In accordance with preferred implementations, a cleaning system includes a plug having an external shape and / or features to promote easy gripping and a cleaning material in the plug that holds or is in contact with a cleaning agent, such as Isopropyl alcohol, for the application of the cleaning agent to a site of a medical implement. Each plug can be individually grasped and detached from the substrate, and then applied or placed on a site of a medical implement, either by screwing into a threaded site, or by simply placing the plug on the site.
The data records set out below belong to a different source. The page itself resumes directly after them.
Lemma Earlier_New_duplication_witness :
  Earlier.New example_Caller example_Name [any_int 5; any_int 7]
  = Panic "code duplication" /\
  Earlier.New example_Caller example_Name
    [any_error (foreign "first"); any_error (foreign "second")]
  = Panic "error duplication".
Proof.
  split.
  - apply (proj1 (Earlier_New_duplication example_Caller example_Name
                    [any_int 5] [] _ eq_refl)).
    discriminate.
  - apply (proj2 (Earlier_New_duplication example_Caller example_Name
                    [any_error (foreign "first")] [] _ eq_refl));
      discriminate.
Defined.

Lemma Earlier_New_nil_among_others_witness :
  Earlier.New example_Caller example_Name [any_string "load"; any_nil]
  = Panic "invalid argument type: <nil>".
Proof.
  apply (Earlier_New_nil_among_others example_Caller example_Name
           [any_string "load"] [] _ eq_refl).
  discriminate.
Defined.

Lemma Earlier_New_labels_witness :
  Earlier.New example_Caller example_Name
    (map any_string ["A"; "A"; "B"])
  = Ok (ptr_Error (set_Op (Earlier.new_Error example_Caller)
                     (Join ["A"; "A"; "B"] ", "))).
Proof.
  apply (Earlier_New_labels example_Caller example_Name "A" ["A"; "B"]).
  repeat constructor.
Defined.

(** X23.  In the earlier version the rendering of a node has no source
    part: it is the operation part and the code part, when there are any,
    joined with a comma and a space and followed by an arrow and the text
    of the cause when there is one; a node that has only a cause renders
    as the text of the cause, and a node with none of the three renders as
    the word undefined. *)
Theorem Earlier_Error_Error_format (e : Error) :
  let parts :=
    app (if nonempty (Op e) then ["op: " ++ Op e] else [])
        (if 0 <? TopCode (ptr_Error e)
         then ["code: " ++ itoa (TopCode (ptr_Error e))] else []) in
  Earlier.Error_Error e
  = match parts, Err e with
    | [], nil_error => "undefined"
    | [], cause => Earlier.error_text cause
    | _ :: _, nil_error => Join parts ", "
    | _ :: _, cause => Join parts ", " ++ " => " ++ Earlier.error_text cause
    end.
Proof.
  destruct e as [op own place cause]. cbn [Earlier.Error_Error Op Err].
  destruct (nonempty op), (0 <? TopCode (ptr_Error (mkError op own place cause))),
    cause; reflexivity.
Qed.

Section EarlierMatching.

Variable same : error -> error -> bool.
Variable foreign_is : string -> error -> option bool.

Lemma Earlier_errors_is_node (fuel : nat) (v : Error) (target : error) :
  Earlier.errors_is same foreign_is (S fuel) (ptr_Error v) target
  = if same (ptr_Error v) target then Some true
    else if is_nil (Err v) then Some false
         else Earlier.errors_is same foreign_is fuel (Err v) target.
Proof. reflexivity. Qed.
In this latter mode, if desired, a user can rotate the plug for an additional carving of the site with the cleaning material.
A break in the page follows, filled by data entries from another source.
Lemma get_controller_idempotent_witness :
  let w1 := fst (Music.get_controller 1 example_cog) in
  length (heap w1) = 1%nat /\ length (tasks w1) = 1%nat /\
  Music.get_controller 1 w1 = (w1, 0%nat) /\
  length (heap (fst (Music.get_controller 1 w1))) = 1%nat /\
  length (tasks (fst (Music.get_controller 1 w1))) = 1%nat.
Proof.
  destruct (get_controller_idempotent 1 example_cog) as (_ & Hnew & Hagain).
  destruct Hnew as (Ha & Hheap & Htasks & _); [reflexivity|].
  cbv zeta in *. rewrite Hagain, Hheap, Htasks, Ha. simpl. done.
Defined.

Lemma clear_queue_all q : forall c,
  MusicBody.clear_queue (length q) (set_queue q c) = (set_queue [] c, [], Ret tt).
Proof.
  induction q as [|x q IH]; intros c; [done|].
  simpl. unfold bind at 1. unfold read at 1. simpl.
  unfold bind at 1. unfold queue_get. simpl.
  change (set_queue q (set_queue (x :: q) c)) with (set_queue q c).
  by rewrite IH.
Qed.

Lemma disconnect_body ctx c p :
  player c = Some p ->
  MusicBody.disconnect ctx c = (set_queue [] c, [PlayerStop; PlayerDisconnect], Ret tt).
Proof.
  intros Hp. unfold MusicBody.disconnect, MusicBody.player_call.
  unfold bind at 1. unfold bind at 1. unfold read at 1. rewrite Hp.
  unfold emit at 1. unfold bind at 1. unfold read at 1.
  pose proof (clear_queue_all (queue c) c) as Hclear.
  rewrite set_queue_id in Hclear. unfold bind at 1. rewrite Hclear.
  unfold bind, read, emit. simpl. by rewrite Hp.
Qed.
The cleaning material in each stopper can be any substance that can be adjusted, molded or compressed in a way that allows effective cleaning of the site, including the top surface of the site, the side surface, and any of the grooves, grooves or threads , if present, and provide the cleaning agent at least at the surface level. Examples of the cleaning material include cotton, open or closed cell foam such as polyethylene foam, or another substance that may contain or carry the cleaning agent. The cleaning agent can be any chemical, substance or material that cleans the site of bacterial or even viral microorganisms, or any carrier containing said chemical, substance or material. Examples of a cleaning agent include isopropyl alcohol, chlorhexidine, povidone-iodine, hydrogen peroxide, soap, and hydrochloric acid.
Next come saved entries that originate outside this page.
Lemma put_loop_inv (sz : Z) (n : nat) (s : TemporalCache) b s' :
  cache_inv s -> put_loop n sz s = Some (Ok (b, s')) ->
  cache_inv s' /\ (b = true -> current_size_bytes s' + sz <= max_size_bytes s').
Proof.
  revert s. induction n as [|n IH]; intros s Hinv Hrun; [discriminate|].
  simpl in Hrun. destruct (current_size_bytes s + sz >? max_size_bytes s) eqn:Ec.
  - destruct (cache s); [injection Hrun as <- <-; split; [done | discriminate]|].
    destruct (evict_one s) as [s1|ex] eqn:Hev; [|discriminate].
    destruct (evict_one_inv s s1 Hinv Hev) as [Hinv1 _]. eauto.
  - injection Hrun as <- <-. split; [done|]. intros _. lia.
Qed.

Lemma put_inv (key : string) (act : Tensor) (deps : gset string) (now : Z) (s s' : TemporalCache) :
  cache_inv s -> put key act deps now s = Some (Ok s') -> cache_inv s'.
Proof.
  unfold put, put_fuel. intros Hinv Hput.
  destruct (put_loop (S (length (cache s))) (tensor_bytes act) s)
    as [[[[|] s1]|ex]|] eqn:E; try discriminate.
  - injection Hput as <-.
    destruct (put_loop_inv _ _ _ _ _ Hinv E) as [(Hm & Hnn & Hst & Hcur) Hfit].
    specialize (Hfit eq_refl).
    assert (Hsz : 0 <= tensor_bytes act) by (unfold tensor_bytes; lia).
    unfold cache_inv, stored_bytes in *. simpl.
    split; [done|]. split; [by apply nonneg_set|].
    destruct (dict_get key (cache s1)) as [e0|] eqn:Eg.
    + rewrite (entries_bytes_set_some _ _ _ _ Eg). simpl.
      pose proof (nonneg_get _ _ _ Hnn Eg). lia.
    + rewrite (entries_bytes_set_none _ _ _ Eg). simpl. lia.
  - injection Hput as <-. exact (proj1 (put_loop_inv _ _ _ _ _ Hinv E)).
Qed.

Lemma get_inv (key : string) (now : Z) (s : TemporalCache) :
  cache_inv s -> cache_inv (fst (get key now s)).
Proof.
  unfold get. intros (Hm & Hnn & Hst & Hcur).
  destruct (dict_get key (cache s)) as [e|] eqn:Eg; [|done].
  unfold cache_inv, stored_bytes in *. simpl.
  rewrite (entries_bytes_set_some _ _ _ _ Eg). simpl.
  pose proof (nonneg_get _ _ _ Hnn Eg).
  split; [done|]. split; [apply nonneg_set; [done|done]|]. lia.
Qed.

Lemma invalidate_inv (keys : list string) (s : TemporalCache) :
  cache_inv s -> cache_inv (invalidate keys s).
Proof.
  unfold invalidate. revert s. induction keys as [|k keys IH]; intros s Hinv; [done|].
  simpl. apply IH. unfold invalidate_one.
  destruct (dict_get k (cache s)) as [e|] eqn:Eg; [|done].
  destruct Hinv as (Hm & Hnn & Hst & Hcur).
  pose proof (nonneg_get _ _ _ Hnn Eg).
  unfold cache_inv, stored_bytes in *. simpl.
  rewrite (entries_bytes_del _ _ _ Eg).
  split; [done|]. split; [by apply nonneg_del|]. lia.
Qed.

Lemma exec_op_inv (op : CacheOp) (s s' : TemporalCache) :
  cache_inv s -> exec_op op s = Some (Ok s') -> cache_inv s'.
Proof.
  intros Hinv. destruct op as [k a d t|k t|ks|]; simpl.
  - by apply put_inv.
  - intros [= <-]. by apply get_inv.
  - intros [= <-]. by apply invalidate_inv.
  - intros [= <-]. destruct Hinv as (Hm & _ & _ & _).
    unfold cache_inv, stored_bytes. simpl. repeat split; [done | constructor | lia | lia].
Qed.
The term "medical implement" is used to denote any tool or object that can be used in a medical environment and that can be connected to a site cleaning device as described in the present invention in accordance with a number of implementations. Examples of medical implements include, but are not limited to, access ports in tube assemblies (extension sets, T connectors and IV assemblies), catheter access ports (both peripheral and central lines), free needle valves, braces by the way, Luer connectors, stethoscopes and other components or devices in which regular cleaning is desired. Medical implements are often commercially available in standard sizes. Therefore, the end or opening of a cleaning device for a site of a medical implement may be provided with adjusters to accommodate such standard sizes, or it may be specially sized and adapted for non-standard sizes.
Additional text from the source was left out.